[Saved data entries]
*** Block opens ***
(** * Chat front end: streaming, thinking timeline, session persistence

    A shallow embedding of the state-carrying parts of the chat front end:

    - [ChatEvents]    : lib/chatEvents.ts (data contracts, default step list)
    - [ChatProvider]  : providers/ChatProvider.tsx (the reducer)
    - [StreamSSE]     : hooks/useStreamSSE.ts (network and simulated sources)
    - [TypingAnimation] : hooks/useTypingAnimation.ts (incremental renderer)
    - [ChatService]   : lib/chatService.ts (titles, content hash, sessions)

    JavaScript strings are sequences of UTF-16 code units; they are modelled
    as lists of [N], so that [length] is the [.length] of the source and
    [btoa] can reject code units above 255 the way the browser does.
    [Date.now()], [Math.random()] and the network are inputs of the
    functions that read them. *)

From Stdlib Require Import String Ascii DecimalString.
From Stdlib Require Import List NArith ZArith QArith Bool Lia.
Import ListNotations.
Close Scope Q_scope.

Set Implicit Arguments.

(* ------------------------------------------------------------------ *)
(** ** JavaScript strings *)

Definition str : Type := list N.

Module Js.

(** A literal of the source, read as its code units. *)
Definition lit (s : string) : str :=
  map N_of_ascii (list_ascii_of_string s).

Fixpoint eqb (a b : str) : bool :=
  match a, b with
  | [], [] => true
  | x :: a', y :: b' => N.eqb x y && eqb a' b'
  | _, _ => false
  end.

(** [a || b] on strings: the empty string is falsy. *)
Definition orElse (a b : str) : str :=
  match a with
  | [] => b
  | _ :: _ => a
  end.

(** [a || b] where [a] may be [undefined]. *)
Definition optOrElse (a : option str) (b : str) : str :=
  match a with
  | Some s => orElse s b
  | None => b
  end.

(** [s.slice(0, n)] for a non-negative [n]. *)
Definition slice0 (n : nat) (s : str) : str := firstn n s.

(** [s.startsWith(p)]. *)
Fixpoint startsWith (p s : str) : bool :=
  match p, s with
  | [], _ => true
  | x :: p', y :: s' => N.eqb x y && startsWith p' s'
  | _ :: _, [] => false
  end.

(** [s.endsWith(p)], as a proposition. *)
Definition endsWith (p s : str) : Prop := exists pre, s = pre ++ p.

(** [s.split(sep)] for a one-code-unit separator: never the empty list. *)
Fixpoint split (sep : N) (s : str) : list str :=
  match s with
  | [] => [[]]
  | c :: r =>
      if N.eqb c sep then [] :: split sep r
      else match split sep r with
           | w :: ws => (c :: w) :: ws
           | [] => [[c]]
           end
  end.

(** [parts.join(sep)]. *)
Fixpoint join (sep : str) (parts : list str) : str :=
  match parts with
  | [] => []
  | [p] => p
  | p :: rest => p ++ sep ++ join sep rest
  end.

(** WhiteSpace and LineTerminator code units: what [trim] strips and what
    [\s] matches. *)
Definition isWhite (c : N) : bool :=
  ((9 <=? c) && (c <=? 13) || (c =? 32) || (c =? 160) || (c =? 5760)
   || (8192 <=? c) && (c <=? 8202) || (c =? 8232) || (c =? 8233)
   || (c =? 8239) || (c =? 8287) || (c =? 12288) || (c =? 65279))%N.

Fixpoint trimStart (s : str) : str :=
  match s with
  | c :: r => if isWhite c then trimStart r else s
  | [] => []
  end.

Definition trim (s : str) : str := rev (trimStart (rev (trimStart s))).

(** [s.replace(/\s+/g, ' ')]: every maximal run of white space becomes one
    space. [inRun] tells that the previous code unit was white space. *)
Fixpoint collapseFrom (inRun : bool) (s : str) : str :=
  match s with
  | [] => []
  | c :: r =>
      if isWhite c
      then (if inRun then collapseFrom true r else 32%N :: collapseFrom true r)
      else c :: collapseFrom false r
  end.

Definition collapseWhite (s : str) : str := collapseFrom false s.

End Js.

Notation "'js' s" := (Js.lit s%string) (at level 9, s at level 0, only parsing).

(* ------------------------------------------------------------------ *)
(** ** lib/chatEvents.ts *)

Module ChatEvents.

Inductive ThoughtStepStatus := pending | active | done | error.

Inductive ThoughtStepId :=
  understand | plan | retrieve | tool | compose | finalize.

Definition ThoughtStepId_eqb (a b : ThoughtStepId) : bool :=
  match a, b with
  | understand, understand | plan, plan | retrieve, retrieve
  | tool, tool | compose, compose | finalize, finalize => true
  | _, _ => false
  end.

Module ThoughtStep.
Record t := mk {
    id : ThoughtStepId;
    label : str;
    status : ThoughtStepStatus;
    startedAt : option Z;
    endedAt : option Z;
    toolName : option str;
    note : option str
  }.
End ThoughtStep.

Module ChatThinkingState.
Record t := mk {
    visible : bool;
    canCancel : bool;
    steps : list ThoughtStep.t;
    activeStep : option ThoughtStepId
  }.
End ChatThinkingState.

Module StreamChunk.
Record t := mk {
    id : str;
    delta : str;
    done : option bool;
    error : option str
  }.
End StreamChunk.

Module StreamingState.
Record t := mk {
    isStreaming : bool;
    messageId : option str;
    content : str;
    error : option str;
    done : bool
  }.
End StreamingState.

(** An entry of the default list: the optional fields are all absent. *)
Definition defaultStep (i : ThoughtStepId) (l : str) : ThoughtStep.t :=
  ThoughtStep.mk i l pending None None None None.

Definition DEFAULT_THINKING_STEPS : list ThoughtStep.t :=
  [ defaultStep understand (js "Understanding request");
    defaultStep plan (js "Planning response");
    defaultStep retrieve (js "Searching knowledge");
    defaultStep compose (js "Composing answer");
    defaultStep finalize (js "Finalizing") ].

End ChatEvents.

(* ------------------------------------------------------------------ *)
(** ** providers/ChatProvider.tsx *)

Module ChatProvider.
Import ChatEvents.

Inductive ChatAction :=
| SET_THINKING_VISIBLE (payload : bool)
| SET_CAN_CANCEL (payload : bool)
| START_STEP (id : ThoughtStepId) (label : option str) (toolName : option str)
| COMPLETE_STEP (payload : ThoughtStepId)
| FAIL_STEP (id : ThoughtStepId) (note : option str)
| RESET_THINKING
| START_STREAMING (messageId : str)
| APPEND_CHUNK (payload : StreamChunk.t)
| FINISH_STREAMING
| ERROR_STREAMING (payload : str)
| RESET_STREAMING.

Module ChatState.
Record t := mk {
    thinking : ChatThinkingState.t;
    streaming : StreamingState.t
  }.
End ChatState.

Definition initialState : ChatState.t :=
  ChatState.mk
    (ChatThinkingState.mk false false
       (map (fun step => step) DEFAULT_THINKING_STEPS) None)
    (StreamingState.mk false None [] None false).

(** [chunk.done || false]. *)
Definition doneOrFalse (d : option bool) : bool :=
  match d with
  | Some true => true
  | _ => false
  end.

(** The reducer; [now] is what [Date.now()] returns during the call. *)
Definition chatReducer (now : Z) (state : ChatState.t) (action : ChatAction)
  : ChatState.t :=
  let th := ChatState.thinking state in
  let sm := ChatState.streaming state in
  match action with
  | SET_THINKING_VISIBLE payload =>
      ChatState.mk
        (ChatThinkingState.mk payload
           (ChatThinkingState.canCancel th)
           (ChatThinkingState.steps th)
           (ChatThinkingState.activeStep th))
        sm
  | SET_CAN_CANCEL payload =>
      ChatState.mk
        (ChatThinkingState.mk (ChatThinkingState.visible th)
           payload
           (ChatThinkingState.steps th)
           (ChatThinkingState.activeStep th))
        sm
  | START_STEP id label toolName =>
      ChatState.mk
        (ChatThinkingState.mk (ChatThinkingState.visible th)
           (ChatThinkingState.canCancel th)
           (map (fun step =>
                   if ThoughtStepId_eqb (ThoughtStep.id step) id
                   then ThoughtStep.mk (ThoughtStep.id step)
                          (Js.optOrElse label (ThoughtStep.label step))
                          active
                          (Some now)
                          (ThoughtStep.endedAt step)
                          toolName
                          (ThoughtStep.note step)
                   else step)
                (ChatThinkingState.steps th))
           (Some id))
        sm
  | COMPLETE_STEP payload =>
      ChatState.mk
        (ChatThinkingState.mk (ChatThinkingState.visible th)
           (ChatThinkingState.canCancel th)
           (map (fun step =>
                   if ThoughtStepId_eqb (ThoughtStep.id step) payload
                   then ThoughtStep.mk (ThoughtStep.id step)
                          (ThoughtStep.label step)
                          done
                          (ThoughtStep.startedAt step)
                          (Some now)
                          (ThoughtStep.toolName step)
                          (ThoughtStep.note step)
                   else step)
                (ChatThinkingState.steps th))
           (ChatThinkingState.activeStep th))
        sm
  | FAIL_STEP id note =>
      ChatState.mk
        (ChatThinkingState.mk (ChatThinkingState.visible th)
           (ChatThinkingState.canCancel th)
           (map (fun step =>
                   if ThoughtStepId_eqb (ThoughtStep.id step) id
                   then ThoughtStep.mk (ThoughtStep.id step)
                          (ThoughtStep.label step)
                          error
                          (ThoughtStep.startedAt step)
                          (Some now)
                          (ThoughtStep.toolName step)
                          note
                   else step)
                (ChatThinkingState.steps th))
           (ChatThinkingState.activeStep th))
        sm
  | RESET_THINKING =>
      let ith := ChatState.thinking initialState in
      ChatState.mk
        (ChatThinkingState.mk (ChatThinkingState.visible ith)
           (ChatThinkingState.canCancel ith)
           (map (fun step => step) DEFAULT_THINKING_STEPS)
           (ChatThinkingState.activeStep ith))
        sm
  | START_STREAMING messageId =>
      ChatState.mk th
        (StreamingState.mk true (Some messageId) [] None false)
  | APPEND_CHUNK payload =>
      ChatState.mk th
        (StreamingState.mk (StreamingState.isStreaming sm)
           (StreamingState.messageId sm)
           (StreamingState.content sm ++ StreamChunk.delta payload)
           (StreamChunk.error payload)
           (doneOrFalse (StreamChunk.done payload)))
  | FINISH_STREAMING =>
      ChatState.mk th
        (StreamingState.mk false
           (StreamingState.messageId sm)
           (StreamingState.content sm)
           (StreamingState.error sm)
           true)
  | ERROR_STREAMING payload =>
      ChatState.mk th
        (StreamingState.mk false
           (StreamingState.messageId sm)
           (StreamingState.content sm)
           (Some payload)
           true)
  | RESET_STREAMING =>
      ChatState.mk th (ChatState.streaming initialState)
  end.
*** Block closes ***
» What you should do: Pull each line containing the word "isStreaming" out of the data above.

» Exercise response:
    isStreaming : bool;
        (StreamingState.mk (StreamingState.isStreaming sm)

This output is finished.